▶ Task objective
Reproduce the lines below exactly, starting at the one containing "server_ok k0 x k -> WorkerLoop_run" and stopping at the final line.

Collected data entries

════════════════

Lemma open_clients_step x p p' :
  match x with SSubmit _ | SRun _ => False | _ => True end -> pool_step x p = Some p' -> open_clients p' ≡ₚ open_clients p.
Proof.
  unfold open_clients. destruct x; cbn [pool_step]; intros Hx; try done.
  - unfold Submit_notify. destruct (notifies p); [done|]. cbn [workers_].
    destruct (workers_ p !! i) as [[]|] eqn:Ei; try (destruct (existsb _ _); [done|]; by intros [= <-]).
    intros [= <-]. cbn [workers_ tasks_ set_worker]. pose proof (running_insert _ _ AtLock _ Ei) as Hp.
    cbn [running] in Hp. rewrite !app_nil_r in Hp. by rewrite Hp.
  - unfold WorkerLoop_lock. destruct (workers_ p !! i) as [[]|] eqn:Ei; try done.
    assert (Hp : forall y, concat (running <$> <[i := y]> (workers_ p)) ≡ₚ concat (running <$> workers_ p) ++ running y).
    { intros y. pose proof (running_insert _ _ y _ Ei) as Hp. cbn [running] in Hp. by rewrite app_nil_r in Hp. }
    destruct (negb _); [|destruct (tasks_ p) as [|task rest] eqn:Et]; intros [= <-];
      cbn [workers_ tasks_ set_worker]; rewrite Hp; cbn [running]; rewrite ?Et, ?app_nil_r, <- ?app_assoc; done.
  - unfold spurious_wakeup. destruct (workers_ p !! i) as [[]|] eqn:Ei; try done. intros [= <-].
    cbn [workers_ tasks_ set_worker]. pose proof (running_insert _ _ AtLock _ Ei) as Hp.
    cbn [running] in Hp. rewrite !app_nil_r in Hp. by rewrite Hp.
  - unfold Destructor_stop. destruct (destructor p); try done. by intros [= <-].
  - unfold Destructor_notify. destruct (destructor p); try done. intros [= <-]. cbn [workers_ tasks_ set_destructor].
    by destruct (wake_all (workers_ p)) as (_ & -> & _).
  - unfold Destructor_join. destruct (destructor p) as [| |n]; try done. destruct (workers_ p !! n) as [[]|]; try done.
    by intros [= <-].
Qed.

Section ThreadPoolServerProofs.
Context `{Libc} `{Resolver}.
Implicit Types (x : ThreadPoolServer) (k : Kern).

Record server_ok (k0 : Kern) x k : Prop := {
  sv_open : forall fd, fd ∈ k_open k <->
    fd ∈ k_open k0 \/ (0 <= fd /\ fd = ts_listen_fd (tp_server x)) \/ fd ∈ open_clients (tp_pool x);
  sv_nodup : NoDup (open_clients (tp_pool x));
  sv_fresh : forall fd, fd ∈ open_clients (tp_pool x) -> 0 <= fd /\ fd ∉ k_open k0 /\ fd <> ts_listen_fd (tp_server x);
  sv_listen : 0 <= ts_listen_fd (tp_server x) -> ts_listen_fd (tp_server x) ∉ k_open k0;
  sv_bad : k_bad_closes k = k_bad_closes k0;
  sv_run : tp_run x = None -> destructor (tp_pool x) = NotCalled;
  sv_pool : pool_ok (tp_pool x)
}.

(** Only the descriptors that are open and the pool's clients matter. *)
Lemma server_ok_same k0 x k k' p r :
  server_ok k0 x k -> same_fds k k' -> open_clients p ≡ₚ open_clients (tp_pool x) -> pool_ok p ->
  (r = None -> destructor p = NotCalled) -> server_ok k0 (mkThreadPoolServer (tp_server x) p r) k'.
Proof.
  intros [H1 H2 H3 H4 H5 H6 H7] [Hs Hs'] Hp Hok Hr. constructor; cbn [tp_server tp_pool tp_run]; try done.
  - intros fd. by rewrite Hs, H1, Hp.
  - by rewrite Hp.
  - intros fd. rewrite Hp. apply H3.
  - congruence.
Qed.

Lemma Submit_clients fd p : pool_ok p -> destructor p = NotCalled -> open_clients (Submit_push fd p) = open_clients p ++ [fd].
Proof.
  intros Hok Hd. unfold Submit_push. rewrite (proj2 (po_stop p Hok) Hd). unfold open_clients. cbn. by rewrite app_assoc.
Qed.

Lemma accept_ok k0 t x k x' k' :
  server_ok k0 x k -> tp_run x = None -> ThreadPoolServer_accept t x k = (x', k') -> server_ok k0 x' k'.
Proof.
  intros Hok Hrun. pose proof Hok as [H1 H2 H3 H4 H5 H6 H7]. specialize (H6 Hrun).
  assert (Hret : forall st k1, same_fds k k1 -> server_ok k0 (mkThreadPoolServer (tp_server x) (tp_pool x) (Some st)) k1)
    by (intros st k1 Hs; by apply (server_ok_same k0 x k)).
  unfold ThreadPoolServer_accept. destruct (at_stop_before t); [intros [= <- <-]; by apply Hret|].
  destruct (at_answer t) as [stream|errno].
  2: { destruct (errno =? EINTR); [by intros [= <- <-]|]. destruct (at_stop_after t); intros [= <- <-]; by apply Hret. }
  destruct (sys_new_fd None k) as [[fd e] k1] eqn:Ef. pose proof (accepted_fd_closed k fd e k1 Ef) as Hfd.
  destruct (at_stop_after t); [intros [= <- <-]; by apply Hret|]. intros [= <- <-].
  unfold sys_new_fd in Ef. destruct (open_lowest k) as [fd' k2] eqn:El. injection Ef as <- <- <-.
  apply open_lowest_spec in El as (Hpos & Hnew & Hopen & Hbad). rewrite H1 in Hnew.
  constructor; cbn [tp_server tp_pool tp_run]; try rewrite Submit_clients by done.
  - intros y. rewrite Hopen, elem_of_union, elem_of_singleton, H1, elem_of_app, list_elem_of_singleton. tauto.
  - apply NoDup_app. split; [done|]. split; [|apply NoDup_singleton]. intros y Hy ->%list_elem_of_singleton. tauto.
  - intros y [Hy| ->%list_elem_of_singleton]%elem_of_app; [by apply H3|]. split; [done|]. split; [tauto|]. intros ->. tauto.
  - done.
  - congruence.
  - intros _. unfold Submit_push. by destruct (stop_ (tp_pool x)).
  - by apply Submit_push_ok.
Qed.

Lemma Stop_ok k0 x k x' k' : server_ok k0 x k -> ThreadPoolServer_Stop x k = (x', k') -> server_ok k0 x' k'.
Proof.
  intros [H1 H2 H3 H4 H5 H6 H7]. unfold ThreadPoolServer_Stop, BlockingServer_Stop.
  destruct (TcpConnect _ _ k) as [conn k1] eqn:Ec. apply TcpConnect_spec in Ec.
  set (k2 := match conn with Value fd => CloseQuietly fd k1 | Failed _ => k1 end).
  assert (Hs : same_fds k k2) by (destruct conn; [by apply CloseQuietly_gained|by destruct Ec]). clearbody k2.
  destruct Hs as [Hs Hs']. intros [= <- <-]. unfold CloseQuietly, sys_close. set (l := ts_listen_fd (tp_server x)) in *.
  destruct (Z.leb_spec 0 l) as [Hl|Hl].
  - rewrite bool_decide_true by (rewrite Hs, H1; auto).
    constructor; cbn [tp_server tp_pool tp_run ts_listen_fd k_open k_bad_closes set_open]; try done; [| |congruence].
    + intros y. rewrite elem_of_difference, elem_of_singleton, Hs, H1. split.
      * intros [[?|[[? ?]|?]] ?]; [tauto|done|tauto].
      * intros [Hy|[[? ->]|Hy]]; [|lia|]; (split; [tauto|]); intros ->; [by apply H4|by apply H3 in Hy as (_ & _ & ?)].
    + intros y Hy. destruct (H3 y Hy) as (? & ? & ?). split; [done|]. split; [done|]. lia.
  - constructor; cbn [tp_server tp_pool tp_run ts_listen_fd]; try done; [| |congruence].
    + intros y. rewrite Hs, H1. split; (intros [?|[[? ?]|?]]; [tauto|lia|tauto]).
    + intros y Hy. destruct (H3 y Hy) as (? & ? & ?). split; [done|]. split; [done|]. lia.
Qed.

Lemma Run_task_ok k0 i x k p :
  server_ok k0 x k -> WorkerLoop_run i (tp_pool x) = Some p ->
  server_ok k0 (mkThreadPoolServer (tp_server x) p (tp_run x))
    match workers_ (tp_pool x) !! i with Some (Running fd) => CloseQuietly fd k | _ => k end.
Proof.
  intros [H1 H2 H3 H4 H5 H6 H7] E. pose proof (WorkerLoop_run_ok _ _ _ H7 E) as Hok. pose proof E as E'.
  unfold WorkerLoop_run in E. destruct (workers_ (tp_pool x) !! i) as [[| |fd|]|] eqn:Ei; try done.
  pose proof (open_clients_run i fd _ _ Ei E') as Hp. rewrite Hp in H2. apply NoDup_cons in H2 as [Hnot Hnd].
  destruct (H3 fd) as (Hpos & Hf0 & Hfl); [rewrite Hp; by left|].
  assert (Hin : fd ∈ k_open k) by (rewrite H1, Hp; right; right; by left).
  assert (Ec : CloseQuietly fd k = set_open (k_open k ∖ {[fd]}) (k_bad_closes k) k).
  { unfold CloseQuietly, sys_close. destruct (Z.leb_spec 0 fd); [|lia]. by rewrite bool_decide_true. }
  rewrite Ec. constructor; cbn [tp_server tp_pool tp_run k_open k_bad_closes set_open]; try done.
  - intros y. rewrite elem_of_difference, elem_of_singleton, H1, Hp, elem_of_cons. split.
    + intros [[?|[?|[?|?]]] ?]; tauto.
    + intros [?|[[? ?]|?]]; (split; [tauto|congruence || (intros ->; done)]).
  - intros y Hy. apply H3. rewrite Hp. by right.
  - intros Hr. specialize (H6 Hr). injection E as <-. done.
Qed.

════════════════

▶ Response box
  server_ok k0 x k -> WorkerLoop_run i (tp_pool x) = Some p ->
  server_ok k0 (mkThreadPoolServer (tp_server x) p (tp_run x))
    match workers_ (tp_pool x) !! i with Some (Running fd) => CloseQuietly fd k | _ => k end.
Proof.
  intros [H1 H2 H3 H4 H5 H6 H7] E. pose proof (WorkerLoop_run_ok _ _ _ H7 E) as Hok. pose proof E as E'.
  unfold WorkerLoop_run in E. destruct (workers_ (tp_pool x) !! i) as [[| |fd|]|] eqn:Ei; try done.
  pose proof (open_clients_run i fd _ _ Ei E') as Hp. rewrite Hp in H2. apply NoDup_cons in H2 as [Hnot Hnd].
  destruct (H3 fd) as (Hpos & Hf0 & Hfl); [rewrite Hp; by left|].
  assert (Hin : fd ∈ k_open k) by (rewrite H1, Hp; right; right; by left).
  assert (Ec : CloseQuietly fd k = set_open (k_open k ∖ {[fd]}) (k_bad_closes k) k).
  { unfold CloseQuietly, sys_close. destruct (Z.leb_spec 0 fd); [|lia]. by rewrite bool_decide_true. }
  rewrite Ec. constructor; cbn [tp_server tp_pool tp_run k_open k_bad_closes set_open]; try done.
  - intros y. rewrite elem_of_difference, elem_of_singleton, H1, Hp, elem_of_cons. split.
    + intros [[?|[?|[?|?]]] ?]; tauto.
    + intros [?|[[? ?]|?]]; (split; [tauto|congruence || (intros ->; done)]).
  - intros y Hy. apply H3. rewrite Hp. by right.
  - intros Hr. specialize (H6 Hr). injection E as <-. done.
Qed.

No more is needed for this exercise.